Additionally, sometimes what you want to monitor is one or more branches of a code repository rather than a release tag. This is useful in CI/CD situation where you want to get an early signal that a vulnerable dependency is being added, or when a new vulnerability emerges for an existing dependency.
To support these use cases, the CLI sbom command can be run on a schedule to get an up to date
SBOM for each code repository being monitored. We call this batch sync process continuous monitoring.
Follow the code path starting in cli/commands/sbom for an example of how to implement a
continuous monitoring provider.
The CMS Harbor team uses Fargate Tasks to schedule and run cli commands at predictable intervals based on organizational policies. Organizations that wish to run a Harbor instance will need to determine the appropriate synchronization strategy and tooling for their environment.
From a file storage perspective, operators should be aware that SBOM file names are not guaranteed to be unique at this time.
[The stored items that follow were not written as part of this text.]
(* ===== verification/Prelude.v ===== *)
(** * A model of the Cluster API add-on provider for Kubewarden

    The program is a Kubernetes operator.  It runs next to Cluster API in a
    management cluster and has two reconcilers.  The first (KubewardenAddon)
    installs Kubewarden on the workload clusters a selector picks: it reads the
    addon and the clusters, and for each cluster obtains a client, creates the
    namespace, downloads, unpacks and applies the CRDs of a release, renders
    and applies two Helm charts, patches tolerations, and annotates the Cluster
    object as installed.  The second (KubewardenPolicy) deploys one admission
    policy to every matching workload cluster that carries the annotation, and
    reports per cluster.  Admission webhooks default and validate both
    resources.  The annotation on the Cluster objects is the only state the two
    reconcilers share.  cmd/main.go registers all of this with the manager of
    controller-runtime and starts it.

    ** How Go is modelled

    A Go function that talks to its environment is a program tree (GoProg.v):
    it returns, or issues one action and goes on with the answer.  All loops
    of the program are over finite lists, so programs are inductive and
    terminate by construction: there is no fuel.  The actions (Platform.v) are
    the calls of controller-runtime clients, the remote client getter, the
    clock, the log of swallowed errors, net/http, os, io, gzip, filepath.Glob
    and Helm; every answer is possible, the theorems quantify over all of them.
    [runs p t a] is a complete run, [issues p t c] says that [p] issues [c]
    after the calls of [t], also in runs that are cut short.  [defer] releases
    in reverse order at the return of the function; a loop's early [return] is
    a value of [flow].  Errors are values of [error] (GoError.v): foreign,
    [fmt.Errorf] without or with [%w].  Types and pure functions of libraries
    are the fields of the class [Platform]: label selectors, decoders, error
    predicates, conditions, the results of successive YAML and tar reads.  Go's
    [for _, x := range l { out = append(out, f x) }] is a [fold_left].  Maps
    are stdpp's [gmap]; nil maps, nil pointers and empty-or-absent values are
    options; a nil slice and an empty slice are both [].  Durations are
    nanoseconds in Z.  Values are immutable except where sharing matters: the
    annotations of the cluster, which the code changes through an alias, are on
    a heap of maps, and the generated deep copies work on a heap of slices and
    pointers (GoHeap.v), where a shallow copy and a deep one differ.  Progress
    logging at the Info level is left out; errors that are logged and swallowed
    are actions.

    ** Files

    - Prelude, GoProg, GoError: tactics, list lemmas; programs, traces,
      [exec]utable environments, tactics that read traces; Go errors.  GoHeap:
      slices, pointers and the contract of a deep copy.
    - ApiTypes: api/v1alpha1/kubewardenaddon_types.go, kubewardenpolicy_types.go
      and condition_consts.go (Modules [Addon] and [Policy]), and the shapes of
      the library objects they embed.
    - DeepCopy: every method of zz_generated.deepcopy.go; the DeepCopyInto of
      the library structs it calls are fields of a class with their contract.
      ToyLibrary is a concrete such library, with the theorems run on it.
    - Webhooks: kubewardenaddon_webhook.go and kubewardenpolicy_webhook.go, one
      Module each, with the specification of a valid policy.
    - Platform: the environment's interface.  Traces: what a trace says
      (objects ensured, manifests applied, resources held, answers without
      error).  GoPath: strings.Split, strings.Join and filepath.Clean/Join.
      GoText: strings.Index, Contains, Replace, TrimPrefix and bufio.Scanner.
    - TestUtils: test/utils/utils.go, with its own signature of calls (commands,
      files, environment variables) and its concrete runs.
    - Helpers, HelpersFacts: internal/controller/helpers.go and its lemmas.
    - AddonController, AddonFacts: kubewardenaddon_controller.go, one definition
      per method (the bodies of its loops are definitions of their own), and
      the lemmas: which calls each step may make, that it releases what it
      acquires, what its success means ([kubewarden_installed]).
    - AddonSpec, AddonInstall, AddonLiveness, AddonOutcome, AddonConvergence:
      theorems about that controller (safety and event mapping; the
      installation steps; what happens without failures; every way a reconcile
      ends, with its calls; repeated reconciles against the management cluster,
      whose contract is the class [ManagementServer], as a [history] in which
      the rest of the world moves between the calls).
    - PolicyController, PolicyFacts, PolicySpec, PolicyBounds, PolicyRefinement:
      the same for kubewardenpolicy_controller.go; PolicyBounds counts calls,
      PolicyRefinement states the contract of the workload clusters' API
      servers as the class [ApiServer].
    - Startup: cmd/main.go, groupversion_info.go, the SetupWithManager and
      SetupWebhookWithManager methods and the markers of the webhooks, with the
      calls to controller-runtime as a signature of their own.
    - System: both reconcilers running concurrently.  EndToEnd: an addon's
      reconcile, the event it causes and a policy's reconcile composed, in a
      [World] that keeps both servers' contracts and has the cache which the
      manager's client reads.
    - Toy, ToyServer: a concrete platform and an executable environment, which
      keeps the contract of [ApiServer].  ToyCache: the same behind a cache
      that lags, which keeps [ApiServer], [ManagementServer] and [World].
      Witnesses: the theorems at concrete runs, stale reads among them.

    ** What the theorems show

    - Installation: the annotation is only ever set on a selected, ready,
      unannotated cluster through whose client every installation step
      succeeded; without failing answers a reconcile installs all fresh
      clusters and reports Ready; Ready is never reported otherwise; every
      opened resource is released on every path; the endings of a reconcile with
      all their calls: what stopped it, with which result, and that nothing is
      called for the clusters after it; exactly which URL, charts and temporary
      files are used;
      the exact runs of the manifest loop; what the extraction of the archive
      writes and where.
    - Repeated reconciles of addons, one after the other: whatever fails, as long
      as nobody removes annotations, a cluster is marked as installed a second
      time only by a reconcile that was shown a stale list; as long as nobody
      adds clusters or removes annotations, there is no infinite sequence of
      reconciles that each install a cluster on a current list
      (well-foundedness on the clusters not yet annotated); a reconcile that is
      shown every cluster annotated reaches no workload cluster.
    - Policies: the exact set of writes; the accuracy of the status; that no
      cluster blocks another; the specification sent states the policy (round
      trip); against any lawful API servers a reconcile refines "set this
      policy to the desired specification on these clusters and touch nothing
      else", repeated reconciles converge, and a deletion refines its removal
      (absent, or marked for deletion while finalizers are pending); a
      reconcile with [n] clusters makes at most [7 n + 3] calls.
    - The system: in every interleaving of the two controllers that starts with
      no annotated cluster, provided nobody else sets the annotation, a policy
      reaches a cluster only after Kubewarden was installed there; and, the
      other direction, when nothing fails, no annotation is removed and no
      stored policy changed by others, the reconcile of an addon whose selected
      clusters are ready and not annotated, the event of one of them and, once
      the cache has caught up, the reconcile of a policy that event enqueues
      leave the policy stored in the cluster.
    - Start-up: the manager is started exactly after every registration
      succeeded, in the code's order; every error is fatal, logged and exit
      status 1; the servers' options follow the flags.
    - Deep copies: the copy has the same value, occupies only new memory and
      leaves the old unchanged, in a well-typed heap it cannot panic, and
      writes to one of the two never show in the other.
    - Test utilities: commenting a text out and uncommenting it restores the
      file; what uncommenting loses; what the detection of CRDs answers.
    - Webhooks: acceptance is validity; which error is returned; defaulting is
      idempotent and makes one check unreachable; what is accepted is deployed
      as a complete object.
    - Event mapping: which requests a cluster event enqueues.
    - Flaws of the code are theorems too: an installed cluster stops the
      reconcile, matching clusters are never persisted, a deleted addon is
      requeued for ever, a document without a kind truncates its manifest,
      archive names can escape their directory, rendered charts are never
      removed, deletions that fail are reported as done, uncommenting loses a
      final newline.

    ** Assumptions

    The theorems about single runs and interleavings assume nothing about the
    answers.  Those about servers assume the contracts of three classes:

    - [ApiServer], the workload clusters: a call changes no policy but the one
      it addresses (nobody else writes policies there during a run, and
      finalizers complete after it); a write answered with an error may
      have been applied; an accepted deletion removes the policy or, while it
      has finalizers, marks it.
    - [ManagementServer]: a merge patch sets the annotations in which it differs
      from its base, a refused one may have been applied; a list contains each
      object once.  Reads are answered by the manager's cache, which follows
      the server with a delay: nothing is assumed about how a list relates to
      what is stored, also not that a reconcile sees the writes before it.
      Theorems that need it name it: a [current] list, a cache that has
      [caught_up].  Between the calls the rest of the world moves by
      [elsewhere]; what a theorem asks of that is a hypothesis of it.  Calls
      through the client of a workload cluster do not write Cluster objects of
      the management cluster.
    - [World]: both, with the contents of the cache; a list is complete for what
      the cache holds.

    Reconciles of addons run one after the other, as controller-runtime runs
    them with its default of one worker per controller, which main.go does not
    change; the interleavings of System do not need that.

    ** Not modelled

    The manager's work queue (a requeue is a value the reconciler returns, an
    event a list of requests), zap's own flags and the logging at Info level,
    the tests (webhook_suite_test.go, suite_test.go,
    kubewardenaddon_controller_test.go, test/e2e), manifests, scripts and docs,
    fields of library objects that the program does not touch (fields of an
    admission policy that the program leaves unset behave like [ps_Mode]).  The
    fields of a library object that a call fills in from the server's answer
    are not read again by the program and are not modelled.

    ** Order of further work

    The work queue with delayed requeues and its fairness, on top of
    AddonConvergence and EndToEnd; the records of ApiTypes as the values read
    from the heap of DeepCopy.

    This file: notations, tactics and list lemmas shared by all the others. *)
From stdpp Require Export base list gmap strings pretty.
From Stdlib Require Export Lia.

#[export] Set Default Goal Selector "!".

Declare Scope go_scope.
Delimit Scope go_scope with go.

(** ** Lists *)

Section Lists.
Context {A B : Type}.
Implicit Types (l : list A).

(** Go's [for _, x := range l { out = append(out, f(x)) }]. *)
Lemma fold_left_snoc (f : A -> B) l acc :
  fold_left (fun out x => out ++ [f x]) l acc = acc ++ map f l.
Proof.
  revert acc. induction l as [|x l IH]; intros acc; simpl; [by rewrite app_nil_r|].
  by rewrite IH, <- app_assoc.
Qed.

(** The same with a condition. *)
Lemma fold_left_filter (f : A -> bool) l acc :
  fold_left (fun out x => if f x then out ++ [x] else out) l acc = acc ++ List.filter f l.
Proof.
  revert acc. induction l as [|x l IH]; intros acc; simpl; [by rewrite app_nil_r|].
  rewrite IH. destruct (f x); [by rewrite <- app_assoc|done].
Qed.

Lemma map_pointwise_id (f : A -> A) l : (forall x, f x = x) -> map f l = l.
Proof. intros H. induction l as [|x l IH]; simpl; [done|]. by rewrite H, IH. Qed.
End Lists.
As previously mentioned, the CMS Harbor team leverages S3 for file storage and versioning. Harbor itself ships with a file system storage provider that we use primarily for local development. It should be possible to use this provider to leverage attached storage in a production system, though we haven't fully explored this use case. You may need to modify the source and submit a PR if the current implementation doesn't fully support this approach.